The wear trigger may be configured to detect the presence of a part of a user's body within the interior cavity and provide an indication to the microcontroller whether the part of the user's body is detected within the interior cavity. For example, the wear trigger may be pressure sensor or the light sensor system described earlier. In some configurations, the wearable device may have a sensor to determine whether or not it is being worn by a user. For example, the wearable device may include a bio sensor that detects a user's heart rate. The wear trigger may periodically or constantly provide feedback or an indication to the microcontroller as to whether or not the wearable device is being worn. Cessation of a signal from the wear trigger may be an indication to the microcontroller that the wearable device is not being worn by a user, for example, if the wear trigger is a pressure sensor or switch. The microcontroller may determine, based on the indication provided by the wear trigger that the wear trigger does not detect part of the user's body within the interior cavity of the device and it may disable the wearable device. As described earlier, the wearable device may be disabled, for example, by erasing the unlock code in the computer readable storage module. The wearable device may also include a coil and microchip 550 configured to perform functions that were described above (e.g., to authenticate the wearable device to a second device).

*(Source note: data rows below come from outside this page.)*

(* ===== verification/Xslt.v ===== *)
(** Stylesheets, as [xslt.c] keeps, finds and applies them.

    libxslt and the disk are parameters: what [xsltParseStylesheetFile] makes
    of a file, whether a path is there, how addresses are put together, and
    what a stylesheet makes of a document.  The sheets that are in memory are a
    map; freeing one that is not there is an error of the model. *)

From S2P Require Import Prelude Uri Errors Http Answers.
From stdpp Require Import gmap sorting.
Local Open Scope Z_scope.

Definition CACHESIZE : nat := 3.

(** ** The cache *)

Section cache.
Context {sheet : Type}.

(** [stylesheet_cache_t]; the sheet by its address. *)
Record stylesheet_cache := StylesheetCache {
  sc_filename : option string;
  sc_last_modified : Z;
  sc_cache_age : Z;
  sc_stylesheet : option nat
}.

(** The table, and the sheets in memory. *)
Record cache_state := CacheState {
  cs_cache : list stylesheet_cache;
  cs_sheets : gmap nat sheet;
  cs_next : nat
}.

(** [xslt_initialize]. *)
Definition xslt_initialize : cache_state :=
  CacheState (replicate CACHESIZE (StylesheetCache None 0 0 None)) ∅ 0.

Definition xsltFreeStylesheet (p : option nat) (st : cache_state) : option cache_state :=
  match p with
  | None => Some st
  | Some i => _ ← cs_sheets st !! i; Some (CacheState (cs_cache st) (delete i (cs_sheets st)) (cs_next st))
  end.
Definition xsltParseStylesheetFile (parsed : option sheet) (st : cache_state) : option nat * cache_state :=
  match parsed with
  | None => (None, st)
  | Some s => (Some (cs_next st), CacheState (cs_cache st) (<[cs_next st := s]> (cs_sheets st)) (S (cs_next st)))
  end.
Definition set_entry (i : nat) (e : stylesheet_cache) (st : cache_state) : cache_state :=
  CacheState (<[i := e]> (cs_cache st)) (cs_sheets st) (cs_next st).

(** [xslt_shutdown]. *)
Fixpoint free_entries (l : list stylesheet_cache) (st : cache_state) : option cache_state :=
  match l with
  | [] => Some st
  | e :: l => st ← xsltFreeStylesheet (sc_stylesheet e) st; free_entries l st
  end.
Definition xslt_shutdown (st : cache_state) : option cache_state := free_entries (cs_cache st) st.

(** [evict_cache_entry]: the entry it empties. *)
Fixpoint oldest_entry (l : list stylesheet_cache) (i : nat) (age : Z) (oldest : nat) : nat :=
  match l with
  | [] => oldest
  | e :: l => if age <? sc_cache_age e then oldest_entry l (S i) (i32 (sc_cache_age e)) i else oldest_entry l (S i) age oldest
  end.
Definition evict_cache_entry (st : cache_state) : option (nat * cache_state) :=
  let oldest := oldest_entry (cs_cache st) 0 0 0 in
  e ← cs_cache st !! oldest; st ← xsltFreeStylesheet (sc_stylesheet e) st; Some (oldest, st).

(** The search of [xslt_get_stylesheet]: the entry of a file, or else the last
    entry that is not used. *)
Fixpoint find_entry (fn : string) (l : list stylesheet_cache) (i : nat) (empty : option nat) : nat + option nat :=
  match l with
  | [] => inr empty
  | e :: l =>
      match sc_filename e with
      | Some f => if streq fn f then inl i else find_entry fn l (S i) empty
      | None => find_entry fn l (S i) (Some i)
      end
  end.

(** [xslt_get_stylesheet], for a file with a time of its last change, if it is
    there, and a sheet, if it is one. *)
Definition xslt_get_stylesheet (fn : string) (file : option Z) (parsed : option sheet) (now : Z) (st : cache_state)
    : option (option nat * cache_state) :=
  match file with
  | None => Some (None, st)
  | Some mtime =>
      match find_entry fn (cs_cache st) 0 None with
      | inl i =>
          e ← cs_cache st !! i;
          if sc_last_modified e <? mtime then
            st ← xsltFreeStylesheet (sc_stylesheet e) st;
            let '(p, st) := xsltParseStylesheetFile parsed st in
            Some (p, set_entry i (StylesheetCache (sc_filename e) mtime now p) st)
          else Some (sc_stylesheet e, st)
      | inr empty =>
          '(i, st) ← match empty with Some i => Some (i, st) | None => evict_cache_entry st end;
          let '(p, st) := xsltParseStylesheetFile parsed st in
          Some (p, set_entry i (StylesheetCache (Some fn) mtime now p) st)
      end
  end.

The foregoing description, for purpose of explanation, has been described with reference to specific implementations. However, the illustrative discussions above are not intended to be exhaustive or to limit implementations of the disclosed subject matter to the precise forms disclosed. Many modifications and variations are possible in view of the above teachings. The implementations were chosen and described in order to explain the principles of implementations of the disclosed subject matter and their practical applications, to thereby enable others skilled in the art to utilize those implementations as well as various implementations with various modifications as may be suited to the particular use contemplated.